Sunday, July 24, 2011

FROM DARKNESS TO LIGHT

I thought I was a Christian. That always had been true.
You caught it by osmosis in Church from those you knew.
I didn’t think it possible for God to care for me.
I thought there were so many other fishes in the sea.
Why should He even bother with anyone so small?
It may be true for other folk, but somehow, after all,
There surely were more people and bigger fish to fry.
Why should He think of any insignificant as I?
There were a dozen reasons why I should be ignored,
But none of them, I later found, impressed our Risen Lord.
The world that I was living in is ruled by certain men,
Of senior position, who were not born again.
Their titles were impressive, like modern Pharisees
With money and position and various degrees.

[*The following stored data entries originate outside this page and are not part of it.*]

Lemma lstrip_app_blanks (s ws : str) :
  Forall (fun c => Py_ISSPACE c = true) ws ->
  lstrip (s ++ ws) = match lstrip s with [] => [] | s1 => s1 ++ ws end.
Proof.
  intro Hws. induction s as [|c s IH].
  - simpl. rewrite <- (app_nil_r ws) at 1. now rewrite lstrip_blanks.
  - cbn [app lstrip]. destruct (Py_ISSPACE c); [exact IH|reflexivity].
Qed.

Lemma rstrip1_app_blanks (s ws : str) :
  Forall (fun c => Py_ISSPACE c = true) ws -> rstrip1 (s ++ ws) = rstrip1 s.
Proof.
  intro Hws. induction s as [|c s IH].
  - simpl. induction Hws as [|c ws Hc _ IH]; [reflexivity|].
    cbn [rstrip1]. now rewrite IH, Hc.
  - cbn [app rstrip1]. now rewrite IH.
Qed.

Lemma transform_chars_blanks (ws s : str) :
  Forall (fun c => Py_ISSPACE c = true) ws ->
  forall db : UnicodeDB, transform_chars (ws ++ s) = ws ++ transform_chars s.
Proof.
  intros Hws db. induction Hws as [|c ws Hc _ IH]; [reflexivity|].
  cbn [app transform_chars]. rewrite IH.
  destruct (Z.ltb_spec c 127) as [_|Hge]; [reflexivity|].
  unfold Py_ISSPACE in Hc. lia.
Qed.

Lemma transform_chars_app_blanks {db : UnicodeDB} (s ws : str) :
  Forall (fun c => Py_ISSPACE c = true) ws ->
  transform_chars (s ++ ws) = transform_chars s ++ ws \/
  transform_chars (s ++ ws) = transform_chars s.
Proof.
  intro Hws. induction s as [|c s IH].
  - left. simpl. rewrite <- (app_nil_r ws) at 1.
    rewrite (transform_chars_blanks ws [] Hws). simpl. apply app_nil_r.
  - cbn [app transform_chars].
    destruct (c <? 127); [destruct IH as [->| ->]; auto|].
    destruct (Py_UNICODE_ISSPACE c); [destruct IH as [->| ->]; auto|].
    destruct (Py_UNICODE_TODECIMAL c <? 0); [now right|].
    destruct IH as [->| ->]; auto.
Qed.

This system was quite normal. I didn’t think it odd,
That hardly any one of them represented God.
The captains of the industry all struggled to the top.

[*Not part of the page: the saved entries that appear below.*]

(** * The zip extraction pipeline of [scripts/extract-zip-and-count.mjs]

    A shallow embedding of the script: JavaScript strings are [string]s
    whose characters stand for code units below 256, arrays are lists in
    array order, the [Set] of processed paths is a [gset string], and the
    [async] functions are computations in a state-and-exception monad
    over an abstract host (file system, external tools, clock). *)

From Stdlib Require Import ZArith List Ascii String Lia Permutation Sorted.
From Stdlib Require Import DecimalString.
From stdpp Require Import gmap strings.
Import ListNotations.

Local Open Scope Z_scope.

(** ** JavaScript string operations *)

Module Js.

(** Code-unit lists are easier to scan from the right than [string]s. *)
Definition chars (s : string) : list ascii := list_ascii_of_string s.
Definition str (l : list ascii) : string := string_of_list_ascii l.

(** [String.prototype.toLowerCase] on code units below 256: the letters
    A-Z and the Latin-1 capitals U+00C0-U+00DE other than U+00D7. *)
Definition lower_char (c : ascii) : ascii :=
  let n := nat_of_ascii c in
  if ((65 <=? n) && (n <=? 90))%nat then ascii_of_nat (n + 32)
  else if ((192 <=? n) && (n <=? 222) && negb (n =? 215))%nat
       then ascii_of_nat (n + 32)
  else c.

Definition toLowerCase (s : string) : string :=
  str (List.map lower_char (chars s)).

And any opposition they’d very quickly stop.
There was a pecking order that kept everything in check.
And trying to oppose it brought trouble round your neck.
Then came a day remembered as clear as yesterday.
I’d gone to church to meet the girls, it was a certain way
To find a marriage partner for that’s how it was done.
But in course of flirting I met God’s only Son.
I listened in amazement and much to my surprise,
I found I was important in God the Father’s eyes!
I learned He sent His Son to die especially for me.
I cried so many tears that I could hardly see.
He knew I wasn’t perfect. He knew that I had failed.
He knew that I was feeling sort of spiritually jailed.
He knew my every moment and all that I had done,
And then He softly whispered, “welcome home My son”.
I knew that I had Jesus. I knew I had His life.
The deep inferiority and feelings of great strife,
Were banished and departed and I was feeling free.
There was no pecking order between Jesus Christ and me!
I vowed that I would serve Him. I gave Him the control
Of everything within me in body, heart and soul.
It happened fifty years ago, since then He’s been my King.
I wouldn’t want to swap this for all this world can bring,
That once I’d been impressed with. That stuff had no appeal,
And I could serve my Master with fervency and zeal.
For Jesus Christ had rescued me and I had been transferred
From darkness into light by simply trusting in His Word.